From the entries below, reproduce exactly the line containing "c => Ascii.eqb", the line containing "too large to", and every line in between, with nothing added.

# DATA SUPPLIED
-------------------------

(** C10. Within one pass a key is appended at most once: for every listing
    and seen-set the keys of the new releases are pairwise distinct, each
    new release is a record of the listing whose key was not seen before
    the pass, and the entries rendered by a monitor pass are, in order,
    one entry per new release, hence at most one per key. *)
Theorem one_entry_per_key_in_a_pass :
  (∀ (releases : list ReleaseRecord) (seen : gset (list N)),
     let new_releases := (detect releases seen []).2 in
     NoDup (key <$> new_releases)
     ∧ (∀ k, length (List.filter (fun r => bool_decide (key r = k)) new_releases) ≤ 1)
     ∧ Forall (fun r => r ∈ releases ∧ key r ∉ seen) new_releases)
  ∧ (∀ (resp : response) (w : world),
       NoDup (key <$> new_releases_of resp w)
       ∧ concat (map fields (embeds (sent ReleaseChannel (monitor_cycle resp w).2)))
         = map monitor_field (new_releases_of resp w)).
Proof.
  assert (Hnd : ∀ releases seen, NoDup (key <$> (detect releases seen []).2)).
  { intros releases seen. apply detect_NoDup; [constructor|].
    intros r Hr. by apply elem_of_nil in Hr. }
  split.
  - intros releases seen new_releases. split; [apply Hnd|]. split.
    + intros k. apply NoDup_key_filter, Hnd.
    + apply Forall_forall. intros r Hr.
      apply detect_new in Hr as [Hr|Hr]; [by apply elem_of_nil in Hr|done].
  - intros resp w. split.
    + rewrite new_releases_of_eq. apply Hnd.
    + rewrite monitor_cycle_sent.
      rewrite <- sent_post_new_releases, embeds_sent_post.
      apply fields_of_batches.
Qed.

-------------------------

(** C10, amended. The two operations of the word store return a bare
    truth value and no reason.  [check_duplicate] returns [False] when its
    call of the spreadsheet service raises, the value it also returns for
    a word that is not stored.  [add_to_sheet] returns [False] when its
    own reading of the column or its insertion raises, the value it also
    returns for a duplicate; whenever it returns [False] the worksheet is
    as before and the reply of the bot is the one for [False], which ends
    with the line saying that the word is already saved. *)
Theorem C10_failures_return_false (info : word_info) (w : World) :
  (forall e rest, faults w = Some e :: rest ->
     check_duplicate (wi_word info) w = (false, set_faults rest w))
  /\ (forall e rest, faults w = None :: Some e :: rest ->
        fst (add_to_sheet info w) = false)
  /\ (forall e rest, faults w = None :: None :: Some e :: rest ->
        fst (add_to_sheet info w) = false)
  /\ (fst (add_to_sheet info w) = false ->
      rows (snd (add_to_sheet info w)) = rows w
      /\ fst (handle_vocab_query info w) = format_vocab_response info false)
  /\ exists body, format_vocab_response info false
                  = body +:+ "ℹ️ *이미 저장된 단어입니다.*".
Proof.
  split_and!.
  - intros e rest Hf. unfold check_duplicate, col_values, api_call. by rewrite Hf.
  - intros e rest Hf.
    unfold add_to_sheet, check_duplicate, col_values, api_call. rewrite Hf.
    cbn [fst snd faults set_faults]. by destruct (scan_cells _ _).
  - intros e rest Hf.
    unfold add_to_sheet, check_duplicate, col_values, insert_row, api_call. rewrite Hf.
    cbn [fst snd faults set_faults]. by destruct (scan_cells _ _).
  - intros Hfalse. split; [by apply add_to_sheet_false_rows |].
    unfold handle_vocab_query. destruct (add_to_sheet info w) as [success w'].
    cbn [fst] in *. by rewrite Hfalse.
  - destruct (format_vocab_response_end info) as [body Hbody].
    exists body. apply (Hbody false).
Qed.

-------------------------

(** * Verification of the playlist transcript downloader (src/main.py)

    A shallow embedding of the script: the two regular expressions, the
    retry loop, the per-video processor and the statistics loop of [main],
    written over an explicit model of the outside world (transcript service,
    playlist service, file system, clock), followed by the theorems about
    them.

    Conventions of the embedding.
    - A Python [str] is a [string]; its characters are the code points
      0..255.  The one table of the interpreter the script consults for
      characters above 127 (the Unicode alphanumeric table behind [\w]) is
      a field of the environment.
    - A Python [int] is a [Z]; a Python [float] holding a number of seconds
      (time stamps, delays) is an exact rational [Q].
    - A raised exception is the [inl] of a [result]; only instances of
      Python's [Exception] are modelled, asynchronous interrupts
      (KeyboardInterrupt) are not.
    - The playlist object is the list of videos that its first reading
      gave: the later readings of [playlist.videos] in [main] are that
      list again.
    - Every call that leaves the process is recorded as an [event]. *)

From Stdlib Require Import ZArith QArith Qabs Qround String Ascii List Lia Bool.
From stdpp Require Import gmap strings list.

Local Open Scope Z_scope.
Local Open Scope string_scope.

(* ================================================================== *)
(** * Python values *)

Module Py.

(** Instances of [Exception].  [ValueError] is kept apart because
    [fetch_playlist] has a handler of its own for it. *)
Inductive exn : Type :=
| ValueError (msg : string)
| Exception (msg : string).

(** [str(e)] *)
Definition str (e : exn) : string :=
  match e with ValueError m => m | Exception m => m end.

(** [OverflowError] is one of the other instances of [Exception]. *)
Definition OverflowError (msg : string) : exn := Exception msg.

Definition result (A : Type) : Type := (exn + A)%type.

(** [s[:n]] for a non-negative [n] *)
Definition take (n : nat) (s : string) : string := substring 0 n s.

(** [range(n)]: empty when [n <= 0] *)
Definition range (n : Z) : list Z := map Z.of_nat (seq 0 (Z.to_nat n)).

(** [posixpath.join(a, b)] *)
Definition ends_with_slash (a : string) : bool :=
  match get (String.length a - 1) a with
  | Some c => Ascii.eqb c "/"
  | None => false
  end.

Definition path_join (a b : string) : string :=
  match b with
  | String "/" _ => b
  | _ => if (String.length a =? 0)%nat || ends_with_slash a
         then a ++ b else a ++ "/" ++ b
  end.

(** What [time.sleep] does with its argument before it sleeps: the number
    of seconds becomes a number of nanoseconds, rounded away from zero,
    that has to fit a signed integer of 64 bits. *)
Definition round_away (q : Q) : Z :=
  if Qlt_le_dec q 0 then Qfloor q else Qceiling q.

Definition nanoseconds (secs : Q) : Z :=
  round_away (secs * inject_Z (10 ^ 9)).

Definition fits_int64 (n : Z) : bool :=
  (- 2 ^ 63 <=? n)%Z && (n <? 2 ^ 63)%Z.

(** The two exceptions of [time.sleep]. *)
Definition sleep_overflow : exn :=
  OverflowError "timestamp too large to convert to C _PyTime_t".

-------------------------

# EXERCISE OUTPUT
  | Some c => Ascii.eqb c "/"
  | None => false
  end.

Definition path_join (a b : string) : string :=
  match b with
  | String "/" _ => b
  | _ => if (String.length a =? 0)%nat || ends_with_slash a
         then a ++ b else a ++ "/" ++ b
  end.

(** What [time.sleep] does with its argument before it sleeps: the number
    of seconds becomes a number of nanoseconds, rounded away from zero,
    that has to fit a signed integer of 64 bits. *)
Definition round_away (q : Q) : Z :=
  if Qlt_le_dec q 0 then Qfloor q else Qceiling q.

Definition nanoseconds (secs : Q) : Z :=
  round_away (secs * inject_Z (10 ^ 9)).

Definition fits_int64 (n : Z) : bool :=
  (- 2 ^ 63 <=? n)%Z && (n <? 2 ^ 63)%Z.

(** The two exceptions of [time.sleep]. *)
Definition sleep_overflow : exn :=
  OverflowError "timestamp too large to convert to C _PyTime_t".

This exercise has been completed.